Maçta golleri futbolcu atar diye bilirdim ama dün yardımcı hakemler attı. Aslında maç dengeli başladı. Eskişehir öne geçti, Galatasaray hücuma kalktı, ev sahibi savunmada kaldı. Oyun dengelendi. Galatasaray öne geçti, Eskişehir bastırdı, yine beraberlik geldi. Maça baktığımızda altı gol hakikaten fazla. Zaten tartışmaya açık üç gol, formda (!) yardımcılar sayesinde oldu. Son bölümde atan kazanacaktı. Eskişehir attı, Galatasaray için zaman kalmadı. Risk alınan uzatmalarda ise dördüncüyü yediler.
Eskişehir takımı iki maç üst üste kazanınca sezon başındaki güvensizliği üzerinden atmış. Rakip güçlü olmasına rağmen açık ve kazanmaya oynadılar. Galatasaray takımı iyi giden 4-2-3-1'den vazgeçmiş, direkt 4-4-2'ye dönmüştü. Forvette Nonda - Baros ikilisi görev aldı. Bu Lincoln'ün olmayışı yüzünden mecburiyetten de kaynaklanmış olabilir tabii. Daha sonra ikinci yarıda Skibbe, Mehmet Güven'i sokarak 4-3-1-2'ye döndü. Mehmet Güven, Ayhan, Meira, önlerinde Arda. Uçta Baros - Ümit Karan. Eskişehir oyun planına sadık kalırken, Skibbe devamlı arayıştaydı.
Youla, Anadolu'nun iyi futbolcusu. Çabukluğu ve attığı gollerle bunu gösterdi. Ama büyük takım oyuncusu değil.

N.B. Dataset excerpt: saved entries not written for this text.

(* ===== verification/StrategyFacts.v ===== *)
(** What the strategy program's parts guarantee: its account bytes are the
    layout the remote leg reads, its loss stays within what it is taken on,
    and the platform's documented laws ([AddressLaws], [TokenLaws]) under
    which its instructions have exact effects. *)

From Stdlib Require Import ZArith Lia.
From stdpp Require Import strings.
From S2P Require Import Prelude ProtocolLayout ProtocolTypes ProtocolCodec ProtocolWire.
From S2P Require Import RemoteState RemoteMessage RemotePlatform RemoteBooks.
From S2P Require Import StrategyProgram.

(** * Account bytes *)

Record adapter_typed (s : AdapterState) : Prop := {
  at_version : is_u8 s.(as_state_version);
  at_bump : is_u8 s.(as_bump);
  at_authority_bump : is_u8 s.(as_authority_bump);
  at_remote_leg : is_wide s.(as_remote_leg_program);
  at_config : is_wide s.(as_remote_config);
  at_mint : is_wide s.(as_mint);
  at_token_program : is_wide s.(as_token_program);
  at_authority : is_wide s.(as_adapter_authority);
  at_vault : is_wide s.(as_adapter_token_vault);
  at_tester : is_wide s.(as_test_authority);
  at_principal : is_u64 s.(as_principal);
  at_liquid : is_u64 s.(as_max_liquid_principal);
  at_loss : is_u16 s.(as_loss_bps);
  at_time : is_i64 s.(as_initialized_at)
}.

Lemma take_bytes_app n w r : length w = n -> take_bytes n (w ++ r) = Some (w, r).
Proof.
  intros <-. unfold take_bytes. rewrite (proj2 (Nat.leb_le _ _)) by (rewrite length_app; lia).
  by rewrite take_app_length, drop_app_length.
Qed.

Lemma take_bytes_Some n l w r : take_bytes n l = Some (w, r) -> l = w ++ r /\ length w = n.
Proof.
  unfold take_bytes. destruct (Nat.leb_spec n (length l)); [|done]. intros [= <- <-].
  rewrite take_drop, length_take. split; [done|lia].
Qed.

Lemma take_le_app n v r : fits (be_max n) v -> take_le n (to_le n v ++ r) = Some (v, r).
Proof.
  intros Hv. unfold take_le. rewrite take_bytes_app by apply length_to_le. cbn.
  by rewrite from_to_le.
Qed.

Lemma take_le_Some n l v r :
  is_bytes l -> take_le n l = Some (v, r) -> fits (be_max n) v /\ is_bytes r.
Proof.
  unfold take_le. intros Hl Ht. destruct (take_bytes n l) as [[w r']|] eqn:E; [|done].
  apply take_bytes_Some in E as [-> <-]. injection Ht as <- <-.
  apply Forall_app in Hl as [Hw Hr]. by destruct (to_from_le w Hw).
Qed.

Lemma take_key_Some l k r : is_bytes l -> take_key l = Some (k, r) -> is_wide k /\ is_bytes r.
Proof.
  intros Hl [-> Hk]%take_bytes_Some. apply Forall_app in Hl as [Hw Hr]. by split_and!.
Qed.

Lemma length_adapter_state_bytes s :
  adapter_typed s -> length (adapter_state_bytes s) = ADAPTER_STATE_LEN.
Proof.
  intros [_ _ _ [H1 _] [H2 _] [H3 _] [H4 _] [H5 _] [H6 _] [H7 _] _ _ _ _].
  unfold adapter_state_bytes.
  rewrite !length_app, H1, H2, H3, H4, H5, H6, H7, !length_to_le, length_i64_to_le. reflexivity.
Qed.

(** What was written is read back, whatever lies behind it. *)
Lemma adapter_state_round_trip s rest :
  adapter_typed s -> adapter_state_parse (adapter_state_bytes s ++ rest) = Some s.
Proof.
  intros [_ _ _ [H1 _] [H2 _] [H3 _] [H4 _] [H5 _] [H6 _] [H7 _] Hp Hl Hb Ht].
  unfold adapter_state_bytes, adapter_state_parse, take_key. rewrite <-!app_assoc.
  rewrite (take_bytes_app 8) by reflexivity. cbn [mbind option_bind].
  rewrite bool_decide_true by reflexivity.
  assert (Hpaused : forall p l, take_bool (bool_byte p :: l) = Some (p, l)) by (by intros []).
  cbn [app take_u8 mbind option_bind]. rewrite Hpaused. cbn [mbind option_bind].
  repeat (rewrite take_bytes_app by assumption; cbn [mbind option_bind]).
  rewrite (take_le_app 8 _ _ Hp). cbn [mbind option_bind].
  rewrite (take_le_app 8 _ _ Hl). cbn [mbind option_bind].
  rewrite (take_le_app 2 _ _ Hb). cbn [mbind option_bind].
  rewrite take_bytes_app by apply length_i64_to_le. cbn [mbind option_bind].
  rewrite i64_from_to_le by done. by destruct s.
Qed.

(** The account the remote leg finds: it has the layout the leg checks and
    the leg reads exactly the strategy's principal. *)
Lemma adapter_state_readable s program :
  adapter_typed s ->
  let info := mkAccountInfo program (adapter_state_bytes s) in
  check_layout info program = Ok tt /\ read_principal info = Ok s.(as_principal).
Proof.
  intros Hs. pose proof (length_adapter_state_bytes s Hs) as Hn. cbv zeta. split.
  - unfold check_layout. cbn [ai_owner ai_data]. rewrite Hn.
    unfold keys_eq. by rewrite !bool_decide_true.
  - unfold read_principal. cbn [ai_data]. rewrite Hn. cbn [Nat.leb].
    f_equal. destruct Hs as [_ _ _ [H1 _] [H2 _] [H3 _] [H4 _] [H5 _] [H6 _] [H7 _] Hp _ _ _].
    set (front := STATE_DISCRIMINATOR ++ [as_state_version s; as_bump s; as_authority_bump s;
      bool_byte (as_deposits_paused s)] ++ as_remote_leg_program s ++ as_remote_config s ++
      as_mint s ++ as_token_program s ++ as_adapter_authority s ++ as_adapter_token_vault s ++
      as_test_authority s).
    assert (Hf : length front = PRINCIPAL_OFFSET)
      by (unfold front; rewrite !length_app, H1, H2, H3, H4, H5, H6, H7; reflexivity).
    assert (exists rest, adapter_state_bytes s = front ++ to_le 8 (as_principal s) ++ rest)
      as [rest ->] by (eexists; unfold adapter_state_bytes, front; by rewrite <-!app_assoc).
    unfold slice. rewrite <-Hf, drop_app_length.
    rewrite (take_app_length' _ _ PRINCIPAL_LEN) by (by rewrite length_to_le).
    exact (u64_from_to_le _ Hp).
Qed.

(** * The loss *)

(** The loss of a reduction, the basis point share rounded down. *)
Definition loss_of_reduction (reduction loss_bps : Z) : Z := reduction * loss_bps / MAX_BASIS_POINTS.

Lemma loss_on_exact reduction loss_bps :
  is_u64 reduction -> 0 <= loss_bps <= MAX_BASIS_POINTS ->
  loss_on reduction loss_bps = Ok (loss_of_reduction reduction loss_bps) /\
  0 <= loss_of_reduction reduction loss_bps <= reduction.
Proof.
  unfold loss_on, loss_of_reduction, MAX_BASIS_POINTS, fits, u64_max, u128_max. intros Hr Hl.
  assert (0 <= reduction * loss_bps <= reduction * 10000) as Hm by nia.
  assert (0 <= reduction * loss_bps / 10000 <= reduction) as Hd.
  { split; [apply Z.div_pos; lia|]. apply Z.div_le_upper_bound; lia. }
  rewrite (proj2 (Z.leb_le _ (2 ^ 128 - 1))) by lia. cbn [ok_or].
  rewrite (proj2 (Z.leb_le _ _)) by lia. done.
Qed.

(** * Laws of the platform *)

(** Program addresses: 32 bytes with the bump that completes their seeds,
    and two adapter states have different authorities. *)
Class AddressLaws `{ProgramAddresses} : Prop := {
  find_wide seeds program : is_wide (rt_find_program_address seeds program).1;
  find_bump seeds program : is_u8 (rt_find_program_address seeds program).2;
  find_create seeds program :
    rt_create_program_address (seeds ++ [[(rt_find_program_address seeds program).2]]) program
    = Some (rt_find_program_address seeds program).1;
  authority_distinct k k' :
    is_wide k -> is_wide k' ->
    (adapter_authority_of k).1 = (adapter_authority_of k').1 -> k = k'
}.

(** The bank after [n] tokens went from one account to another. *)
Definition moved (from to : Key) (n : Z) (b : Bank) : Bank :=
  b <| bk_tokens := alter (fun t => t <| tk_amount ::= Z.add n |>) to
         (alter (fun t => t <| tk_amount ::= Z.add (- n) |>) from b.(bk_tokens)) |>.

#[global] Arguments moved : simpl never.

(** What an account gains when [n] tokens move. *)
Definition gain (from to : Key) (n : Z) (k : Key) : Z :=
  (if decide (k = to) then n else 0) - (if decide (k = from) then n else 0).

Lemma moved_lookup from to n b k :
  (moved from to n b).(bk_tokens) !! k
  = (fun t => t <| tk_amount ::= Z.add (gain from to n k) |>) <$> b.(bk_tokens) !! k.
Proof.
  unfold moved, gain, set_field. cbn.
  destruct (decide (k = to)) as [Hto|Hto], (decide (k = from)) as [Hfrom|Hfrom]; subst;
    rewrite ?lookup_alter_eq, ?lookup_alter_ne, ?lookup_alter_eq by done;
    destruct (bk_tokens b !! _) as [[]|]; try done; cbn; unfold set_field; cbn; do 2 f_equal; lia.
Qed.

Lemma moved_zero from to b : moved from to 0 b = b.
Proof.
  pose proof (moved_lookup from to 0 b) as Hk. destruct b as [ts ms ds].
  unfold moved, set_field, gain in *. cbn in *. f_equal. apply map_eq. intros k. rewrite Hk.
  by repeat destruct (decide _); destruct (ts !! k) as [[]|].
Qed.

(** The token program: whoever acts on an account signed and is its owner,
    its delegate where a transfer is concerned, or its close authority
    where that is to change; the owner moves exactly what it says, and may
    move what is there to an account of the same mint (no account here is
    frozen, and a mint's supply fits its width). *)
Class TokenLaws `{TokenProgram} : Prop := {
  transfer_needs from to authority signed n b b' :
    token_transfer from to authority signed n b = Some b' ->
    signed = true /\
    exists f t, b.(bk_tokens) !! from = Some f /\ b.(bk_tokens) !! to = Some t /\
      n <= f.(tk_amount) /\ (authority = f.(tk_owner) \/ f.(tk_delegate) = Some authority) /\
      (authority = f.(tk_owner) -> b' = moved from to n b);
  transfer_runs from to authority n b f t :
    b.(bk_tokens) !! from = Some f -> b.(bk_tokens) !! to = Some t ->
    authority = f.(tk_owner) -> f.(tk_mint) = t.(tk_mint) -> 0 <= n <= f.(tk_amount) ->
    is_Some (token_transfer from to authority true n b);
  approve_needs account delegate owner signed n b b' :
    token_approve account delegate owner signed n b = Some b' ->
    signed = true /\ exists a, b.(bk_tokens) !! account = Some a /\ owner = a.(tk_owner);
  set_authority_needs account current signed kind new b b' :
    token_set_authority account current signed kind new b = Some b' ->
    signed = true /\ exists a, b.(bk_tokens) !! account = Some a /\
      (current = a.(tk_owner) \/
       (kind = CloseAccount /\ a.(tk_close_authority) = Some current))
}.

Hakemlerle ilgili şunu söyleyebilirim. Maçın çok önüne geçtiler. İlk golde Baros çok net elle aldı. Fırat Aydınus'un görme şansı olmayabilirdi ama yardımcı Erhan Sönmez görmeliydi. Eskişehir'in beraberlik sayısında yardımcı Süleyman Özay’-ın hatalı ofsayt bayrağına uymayan Aydınus doğru karar verdi. Eskişehir'in üçüncü golü de ofsayttı. Özay bu kez doğru bayrağı kaldırmadı.